O brigantino assina a curadoria da exposição “O Poder do Objeto” patente em Vila Nova de Cerveira.
Corpo do artigo
A obra de Alberto Vieira (PT, 1956), com expressão no espaço público, fundamentalmente, minhoto, não privilegia matérias, diversificando-se entre a pedra, os metais e a cerâmica. A coleção da Fundação Bienal de Arte de Cerveira (FBAC) integra duas obras do escultor bracarense que expõe, coletivamente, desde 1989 e, individualmente, desde 1994. “Casa-tanque”, de 2003, (em destaque na imagem) é um objeto interativo, em metal, que através de um sistema mecânico itinera a sua posição entre a forma de um tanque de guerra e a de uma casa estilizada, levando-nos a refletir sobre a forma como a guerra se tornou no nosso quotidiano.
Para além da dimensão estética do objeto, a intensidade e pertinência da mensagem e a combinação de tecnologias que vão do trabalho em metal à mecânica, fazem desta obra um espelho dos nossos dias.
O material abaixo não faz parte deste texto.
Definition GetDeviceTypeByChipName (chipName : string) : string :=
  if Contains chipName "310P" then Ascend310P
  else if Contains chipName "310" then Ascend310
  else if Contains chipName "910" then Ascend910
  else "".

Definition get910TemplateNameList : list string :=
  ["vir16"; "vir08"; "vir04"; "vir02"; "vir01"].

Definition get310PTemplateNameList : list string :=
  ["vir04"; "vir02"; "vir01"; "vir04_3c"; "vir02_1c"; "vir04_4c_dvpp"; "vir04_3c_ndvpp"].

Definition IsValidTemplateName (devType templateName : string) : bool :=
  if decide (devType = Ascend310P) then bool_decide (templateName ∈ get310PTemplateNameList)
  else if decide (devType = Ascend910) then bool_decide (templateName ∈ get910TemplateNameList)
  else false.

(** ** float32 *)

Definition float32 : Type := spec_float.
Definition f32_of_int (z : Z) : float32 := binary_normalize 24 128 z 0 false.
Definition f32_mul (a b : float32) : float32 := SFmul 24 128 a b.
Definition f32_neg (a : float32) : bool := SFltb a (S754_zero false).
Definition ReduceOnePercent : float32 := S754_finite false 10737418 (-30).
Definition ReduceTenth : float32 := S754_finite false 13421773 (-27).

(** ** Data *)

Record MemoryInfo := { MemorySize : Z; MemoryAvailable : Z; Frequency : Z; Utilization : Z }.

Record HbmInfo := { hbm_MemorySize : Z; hbm_Frequency : Z; hbm_Usage : Z; hbm_Temp : Z;
                    hbm_BandWidthUtilRate : Z }.

Record ChipInfo := { chip_Type : string; chip_Name : string; chip_Version : string }.

Record CgoCreateVDevOut := { out_VDevID : Z; out_PcieBus : Z; out_PcieDevice : Z;
                             out_PcieFunc : Z; out_VfgID : Z }.

Record CgoCreateVDevRes := { res_VDevID : Z; res_VfgID : Z; res_TemplateName : string }.

Record CgoBaseResource := { base_Token : Z; base_TokenMax : Z; base_TaskTimeout : Z;
                            base_VfgID : Z; base_VipMode : Z }.

Record CgoComputingResource := {
  Aic : float32; Aiv : float32;
  Dsa : Z; Rtsq : Z; Acsq : Z; Cdqm : Z; CCore : Z; Ffts : Z; Sdma : Z; PcieDma : Z;
  comp_MemorySize : Z;
  EventID : Z; NotifyID : Z; StreamID : Z; ModelID : Z;
  TopicScheduleAicpu : Z; HostCtrlCPU : Z; HostAicpu : Z; DeviceAicpu : Z;
  TopicCtrlCPUSlot : Z
}.

Record CgoMediaResource := { Jpegd : float32; Jpege : float32; Vpc : float32;
                             Vdec : float32; Pngd : float32; Venc : float32 }.

Record CgoVDevQueryInfo := {
  q_Name : string; q_Status : Z; q_IsContainerUsed : Z; q_Vfid : Z; q_VfgID : Z;
  q_ContainerID : Z; q_Base : CgoBaseResource; q_Computing : CgoComputingResource;
  q_Media : CgoMediaResource
}.

Record CgoVDevQueryStru := { vq_VDevID : Z; vq_QueryInfo : CgoVDevQueryInfo }.

Record CgoSocFreeResource := {
  free_VfgNum : Z; free_VfgBitmap : Z; free_Base : CgoBaseResource;
  free_Computing : CgoComputingResource; free_Media : CgoMediaResource
}.

Record CgoSocTotalResource := {
  total_VDevNum : Z; total_VDevID : list Z; total_VfgNum : Z; total_VfgBitmap : Z;
  total_Base : CgoBaseResource; total_Computing : CgoComputingResource;
  total_Media : CgoMediaResource
}.

Record VirtualDevInfo := {
  TotalResource : CgoSocTotalResource; FreeResource : CgoSocFreeResource;
  VDevInfo : list CgoVDevQueryStru
}.

(** The C structs the library fills; a [char] array is the list of its bytes. *)
Module C.

Record base_resource := { token : Z; token_max : Z; task_timeout : Z; vfg_id : Z; vip_mode : Z }.

Record computing_resource := {
  aic : float32; aiv : float32;
  dsa : Z; rtsq : Z; acsq : Z; cdqm : Z; c_core : Z; ffts : Z; sdma : Z; pcie_dma : Z;
  memory_size : Z;
  event_id : Z; notify_id : Z; stream_id : Z; model_id : Z;
  topic_schedule_aicpu : Z; host_ctrl_cpu : Z; host_aicpu : Z; device_aicpu : Z;
  topic_ctrl_cpu_slot : Z
}.

Record media_resource := { jpegd : float32; jpege : float32; vpc : float32; vdec : float32;
                           pngd : float32; venc : float32 }.

Record create_vdev_out := { vdev_id : Z; pcie_bus : Z; pcie_device : Z; pcie_func : Z;
                            out_vfg_id : Z }.

Record create_vdev_res := { in_vdev_id : Z; in_vfg_id : Z; template_name : bytes }.

Record vdev_query_info := {
  name : bytes; status : Z; is_container_used : Z; vfid : Z; q_vfg_id : Z;
  container_id : Z; q_base : base_resource; q_computing : computing_resource;
  q_media : media_resource
}.

Record vdev_query_stru := { q_vdev_id : Z; query_info : vdev_query_info }.

Record soc_free_resource := {
  f_vfg_num : Z; f_vfg_bitmap : Z; f_base : base_resource;
  f_computing : computing_resource; f_media : media_resource
}.

Record soc_total_resource := {
  vdev_num : Z; vdev_ids : list Z; vfg_num : Z; vfg_bitmap : Z; t_base : base_resource;
  t_computing : computing_resource; t_media : media_resource
}.

Record memory_info := { m_memory_size : Z; memory_available : Z; freq : Z; utiliza : Z }.

Record hbm_info := { h_memory_size : Z; h_freq : Z; memory_usage : Z; temp : Z;
                     bandwith_util_rate : Z }.

Record chip_info := { chip_type : bytes; chip_name : bytes; chip_ver : bytes }.


End C.

(** ** The library and the runtime state *)

(** A symbol found by [dlsym], or a NULL pointer. [dcmi_get_device_info] writes through
    a [void] pointer: it is listed once for each struct it is called with
    ([dcmi_get_vdev_info], [dcmi_get_total_info], [dcmi_get_free_info]). *)
Definition CFun (D A B : Type) : Type := option (A → D → Z * B * D).

Record DcmiLib (D : Type) := {
  dlopen_ok : D → bool;
  dlclose_ret : D → Z;
  dcmi_init : CFun D unit unit;
  dcmi_get_card_list : CFun D Z (Z * list Z);
  dcmi_get_device_num_in_card : CFun D Z Z;
  dcmi_get_device_logic_id : CFun D (Z * Z) Z;
  dcmi_create_vdevice : CFun D (Z * Z * C.create_vdev_res) C.create_vdev_out;
  dcmi_set_destroy_vdevice : CFun D (Z * Z * Z) unit;
  dcmi_get_vdev_info : CFun D (Z * Z * Z * Z * C.vdev_query_stru) C.vdev_query_stru;
  dcmi_get_total_info : CFun D (Z * Z * Z * Z) C.soc_total_resource;
  dcmi_get_free_info : CFun D (Z * Z * Z * Z) C.soc_free_resource;
  dcmi_get_device_type : CFun D (Z * Z) Z;
  dcmi_get_device_health : CFun D (Z * Z) Z;
  dcmi_get_device_utilization_rate : CFun D (Z * Z * Z) Z;
  dcmi_get_device_temperature : CFun D (Z * Z) Z;
  dcmi_get_device_voltage : CFun D (Z * Z) Z;
  dcmi_get_device_power_info : CFun D (Z * Z) Z;
  dcmi_get_device_frequency : CFun D (Z * Z * Z) Z;
  dcmi_get_device_memory_info_v3 : CFun D (Z * Z) C.memory_info;
  dcmi_get_device_hbm_info : CFun D (Z * Z) C.hbm_info;
  dcmi_get_device_errorcode_v2 : CFun D (Z * Z * Z) (Z * list Z);
  dcmi_get_device_chip_info : CFun D (Z * Z) C.chip_info;
  dcmi_get_device_phyid_from_logicid : CFun D Z Z;
  dcmi_get_device_logicid_from_phyid : CFun D Z Z;
  dcmi_get_device_ip : CFun D (Z * Z * Z * Z) bytes;
  dcmi_get_device_network_health : CFun D (Z * Z) Z;
  dcmi_get_card_id_device_id_from_logicid : CFun D Z (Z * Z);
  dcmi_mcu_get_power_info : CFun D Z Z;
  dcmi_get_product_type : CFun D (Z * Z * Z) bytes
}.

(** The function pointers of the binding: NULL before the first [dlsym], then those of the
    open library; after [dlclose] they are not reset and point to code that may be gone. *)
Inductive pointers := PNull | PLoaded | PDangling.

(** The C globals of the binding: whether [dcmiHandle] is non-NULL, the function pointers;
    whether the process has called through a dangling pointer (which is undefined, commonly
    a fault that no [recover] sees: what follows means nothing); and the state behind the
    library. *)
Record Rt (D : Type) := { dcmiHandle : bool; symbols : pointers; crashed : bool; drv : D }.
Arguments dcmiHandle {D} _.
Arguments symbols {D} _.
Arguments crashed {D} _.
Arguments drv {D} _.

Section Manager.
Context {D : Type} (lib : DcmiLib D).

(** A call of the manager: an outcome and the next runtime state. *)
Definition DC (A : Type) : Type := Rt D → outcome A * Rt D.

Definition ret {A} (a : A) : DC A := λ s, (Ok a, s).
Definition fail {A} (m : string) : DC A := λ s, (Err m, s).
Definition panic {A} : DC A := λ s, (Panic, s).

Definition dbind {A B} (m : DC A) (k : A → DC B) : DC B :=
  λ s, match m s with
       | (Ok a, s') => k a s'
       | (Err e, s') => (Err e, s')
       | (Panic, s') => (Panic, s')
       end.

(** [err != nil] turned into another error message. *)
Definition wrap_err {A} (m : DC A) (msg : string) : DC A :=
  λ s, match m s with (Err _, s') => (Err msg, s') | r => r end.

(** [v, _ := f()]: the value that comes with the error is [d]. *)
Definition or_value {A} (m : DC A) (d : A) : DC A :=
  λ s, match m s with (Err _, s') => (Ok d, s') | r => r end.

Notation "'dc' x := m 'in' k" := (dbind m (λ x, k))
  (at level 10, x pattern, m at level 200, k at level 200).

(** The guard of a function: its error unless the condition holds. *)
Definition check (b : bool) (msg : string) : DC unit :=
  if b then ret tt else fail msg.

(** The C wrapper of a symbol: FUNCTION_NOT_FOUND, and the out-parameters left as they
    were, when the pointer is NULL. *)
Definition CALL_FUNC {A B} (f : CFun D A B) (out0 : B) (a : A) (s : Rt D) : Z * B * Rt D :=
  match symbols s, f with
  | PNull, _ | _, None => (FUNCTION_NOT_FOUND, out0, s)
  | PLoaded, Some g =>
      let '(rc, b, d) := g a (drv s) in
      (rc, b, {| dcmiHandle := dcmiHandle s; symbols := symbols s; crashed := crashed s; drv := d |})
  | PDangling, Some _ =>
      (FUNCTION_NOT_FOUND, out0,
       {| dcmiHandle := dcmiHandle s; symbols := symbols s; crashed := true; drv := drv s |})
  end.

(** [if retCode := C.f(...); int32(retCode) != Success { return error }]. *)
Definition query {A B} (f : CFun D A B) (out0 : B) (a : A) (msg : string) : DC B :=
  λ s, let '(rc, b, s') := CALL_FUNC f out0 a s in
       if (i32 rc =? Success)%Z then (Ok b, s') else (Err msg, s').

(** ** Loading *)

(** The path is never NULL: it is the C copy of a constant. *)
Definition dcmiInit_dl (s : Rt D) : Z * Rt D :=
  if dlopen_ok _ lib (drv s)
  then (Success, {| dcmiHandle := true; symbols := PLoaded; crashed := crashed s; drv := drv s |})
  else (SO_NOT_FOUND, {| dcmiHandle := false; symbols := symbols s; crashed := crashed s; drv := drv s |}).

(** Neither the handle nor the function pointers are reset. *)
Definition dcmiShutDown (s : Rt D) : Z * Rt D :=
  if dcmiHandle s
  then (if (dlclose_ret _ lib (drv s) =? 0)%Z
        then (Success, {| dcmiHandle := true;
                          symbols := match symbols s with PNull => PNull | _ => PDangling end;
                          crashed := crashed s; drv := drv s |})
        else (ERROR_UNKNOWN, s))
  else (Success, s).

Definition DcInit : DC unit :=
  λ s, let (rc, s1) := dcmiInit_dl s in
       if (rc =? Success)%Z
       then query (dcmi_init _ lib) tt tt "dcmi init failed" s1
       else (Err "dcmi lib load failed", s1).

Definition DcShutDown : DC unit :=
  λ s, let (rc, s1) := dcmiShutDown s in
       if (rc =? Success)%Z then (Ok tt, s1) else (Err "dcmi shut down failed", s1).

(** ** Cards and devices *)

(** A C array of [n] elements after the library wrote [w] to it. *)
Definition c_array (n : nat) (w : list Z) : list Z := take n (w ++ replicate n 0%Z).

(** The loop of [DcGetCardList]: negative identifiers are logged and skipped. *)
Fixpoint card_loop (ids : list Z) : list Z :=
  match ids with
  | [] => []
  | id :: ids' =>
      if (i32 id <? 0)%Z then card_loop ids' else i32 id :: card_loop ids'
  end.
No seguimento da exploração de materiais de sugestão industrial e no encadeamento dos objetos com um certo pendor satírico, em 2005, Alberto Vieira produz “Verde Minho” com recurso aos metais e a uma sobreposição de elementos, que nos iludem pela semelhança a pneus, mas que assumem a forma de corações. Alberto Vieira esculpe como quem escreve um poema e o seu trabalho, altamente social e político, reveste-se de sentido de humor, provocando-os sentimentos dúplices.
Estas duas obras de Alberto Vieira integram, até 24 de fevereiro de 2024, a exposição “O Poder do Objeto” com curadoria de Jorge da Costa (PT, 1968), patente na Galeria Bienal de Cerveira e parte da estratégia da FBAC de convocar novos olhares sobre a sua coleção onde se contam cerca de 50 anos da História da Arte nacional e internacional, acompanhando a História e as estórias da construção da democracia em Portugal. Jorge da Costa, natural de Bragança, foi professor até 2007 tendo assumido, em 2008, a direção artística do Centro de Arte Contemporânea Graça Morais que se tornou numa referência cultural e num exemplo de como a persistência num projeto consegue inscrever uma estrutura de criação e programação artística e, consequentemente, um território, no mapa. Jorge da Costa dirige, desde finais de 2022, o Museu do Abade Baçal, igualmente em Bragança, continuando a assinar curadorias independentes em diferentes pontos do país. É, já o repeti em diferentes contextos, uma das pessoas que melhor programa arte contemporânea em Portugal.
Na abordagem à coleção da FBAC, Jorge da Costa fez uma seleção de obra de 33 artistas, de sete nacionalidades e diferentes gerações, que têm em comum a utilização do objeto do quotidiano, em derivações duchampianas, e que, ou através da apropriação, da maximização da escala ou da integração em composições multinível, carregam consigo reflexões sobre o nossos tempos e espaços de encontro e conflito. A exposição organiza-se a partir de diferentes núcleos, não isentos de contágios entre si, que abordam temas como a condição da mulher, as relações amorosas, o capitalismo selvagem, as preocupações com o meio ambiente, a memória e o arquivo ou, inevitavelmente, a guerra e o conceito de fronteira.
“O Poder do Objeto” é um projeto curatorial político, que não perde a poesia da ligação entre formas, cores e outras dimensões plásticas das obras de arte, tendo a particularidade de se concentrar em produções do século XXI, propondo uma visão desta transição Histórica de que todos fazemos parte, antecipando leituras de futuro e consciencializando-nos sobre o mundo que estamos a construir/destruir. Uma exposição que é exemplo do poder que pode ter uma boa curadoria.